Machine Learning: Natural Language Processing

It wasn’t until after I’d made a presentation at GTC 2017 in Silicon Valley the following year that the idea of representing words as embedded vectors would register with me. Working with Jim, two unconventional choices were made – namely, GloVe over word2vec and PyTorch over TensorFlow. Whereas academic articles justified our choice of Stanford’s GloVe, the case for PyTorch was made on less-rigorous grounds – grounds expounded in my GTC presentation and our soon-to-be published book chapter.

Our uptake of GloVe and PyTorch addressed our scientific imperative, as results were obtained for the 2017 instantiation of the same HPCS conference where this idea of tsunami alerting (based upon data extracted from Twitter) was originally hatched. In employing Natural Language Processing (NLP), via embedded word vectors, Jim and I were able to quantitatively explore tweets as word-based time series based upon their co-occurrences – stated differently, this word-vector quantification is based upon ‘the company’ (usage associations) that words ‘keep’. By referencing the predigested corpora available from the GloVe project, we were able to explore “earthquake” and “tsunami” in terms of distances, analogies and various kinds of similarities (e.g., cosine similarity).

Event-Reanalysis Examples

Our NLP approach appeared promising enough that we closed out 2017 with a presentation of our findings to date during an interdisciplinary session on tsunami science at the Fall Meeting of the American Geophysical Union held in New Orleans. To emphasize the scientific applicability of our approach, Jim and I focused on reanalyzing two-pairs of events (see Slide 10 here). Like the pair identified years previously in the 2006 Scientific American article, the more-recent event pairs we chose included earthquake-only plus tsunamigenic events originating in close geographic proximity, with similar oceanic and tectonic settings.

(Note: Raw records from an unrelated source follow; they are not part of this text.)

(** * PhotoPrism [reset] command: a shallow embedding and its properties

    The development follows [internal/commands/reset.go].  The command talks
    to a terminal prompt, a database and the file system; those collaborators
    are an interface ([Env]) that the command is run against, and the
    command itself is a term of a small state-and-trace monad.

    The two standard-library functions that decide what the command
    enumerates, [regexp.QuoteMeta] and [path/filepath.Glob] (with
    [filepath.Match], [filepath.Clean] and [utf8.DecodeRuneInString]
    underneath), are embedded as they are in Go 1.19 with their Unix
    behaviour: the separator is [/] and a backslash escapes the next
    pattern byte. *)

From Stdlib Require Import Ascii String.
From stdpp Require Import base option list strings gmap.

Local Open Scope string_scope.
Local Open Scope list_scope.

(** ** Go strings

    A Go string is a sequence of bytes; [string] (a list of 8-bit [ascii])
    is the same thing. *)
Module GoString.

Fixpoint take (n : nat) (s : string) : string :=
  match n, s with
  | S n', String c s' => String c (take n' s')
  | _, _ => EmptyString
  end.

Fixpoint drop (n : nat) (s : string) : string :=
  match n, s with
  | S n', String _ s' => drop n' s'
  | _, _ => s
  end.

Definition is_empty (s : string) : bool :=
  match s with EmptyString => true | String _ _ => false end.

(** [strings.Contains(s, string(c))] for a single byte [c]. *)
Fixpoint contains_byte (c : ascii) (s : string) : bool :=
  match s with
  | EmptyString => false
  | String d s' => if Ascii.eqb c d then true else contains_byte c s'
  end.

(** [strings.ContainsAny(s, chars)]. *)
Fixpoint contains_any (s chars : string) : bool :=
  match s with
  | EmptyString => false
  | String d s' => if contains_byte d chars then true else contains_any s' chars
  end.

(** [strings.LastIndexByte]: the part up to and including the last [c],
    and the part after it. *)
Fixpoint split_last (c : ascii) (s : string) : option (string * string) :=
  match s with
  | EmptyString => None
  | String d s' =>
      match split_last c s' with
      | Some (l, r) => Some (String d l, r)
      | None => if Ascii.eqb c d then Some (String d EmptyString, s') else None
      end
  end.

(** The byte-wise order that Go's [<] on strings and [slices.Sort] use. *)
Definition leb (a b : string) : bool := String.leb a b.

Fixpoint insert_sorted (x : string) (l : list string) : list string :=
  match l with
  | [] => [x]
  | y :: l' => if leb x y then x :: l else y :: insert_sorted x l'
  end.

(** [slices.Sort(names)]. *)
Definition sort (l : list string) : list string :=
  foldr insert_sorted [] l.

End GoString.

(** ** Errors

    A Go [error] is observed through its message; [nil] is [None]. *)
Definition error : Type := string.

(** [filepath.ErrBadPattern]. *)
Definition ErrBadPattern : error := "syntax error in pattern".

The most-promising results we reported (see slides 11 and 12 here and below) involved those cosine similarities obtained for earthquake-only versus tsunamigenic events; evident via clustering, the approach appears able to discriminate between the two classes of events based upon data extracted from Twitter. Even in our own estimation however, the clustering is weakly discriminating at best, and we expect to apply more-advanced approaches for NLP to further separate classes of events.

Agile Sprints - Events - 2017 AGU Fall Meeting - Twitter Tsunami - December 8, 2017

Discussion

Ultimately, the ability to further validate and operationally deploy this alerting mechanism would require the data from Twitter be streamed and processed in real time – a challenge that some containerized implementation of Apache Spark would seem ideally suited to, for example. (Aspects of this Future Work are outlined in the final section of our HPCS 2017 book chapter.)

When it comes to tsunamis, alerting remains a challenge – especially in those parts of the planet under-serviced by networks of tsunameters … and even seismometers, tide gauges, etc. Thus prospects for enhancing the alerting capabilities remain valuable and warranted. Even though inherently fraught with subjectivity, data extracted from streamed Twitter data in real time appears to hold some promise for providing a data source that compliments the objective output from scientific instrumentation. Our approach, based upon Machine Learning via NLP, has demonstrated promising-enough early signs of success that ‘further research is required’. Given that this initiative has already benefited from useful discussions at conferences, suggestions are welcome, as it’s clear that even NLP has a lot more to offer beyond embedded word vectors.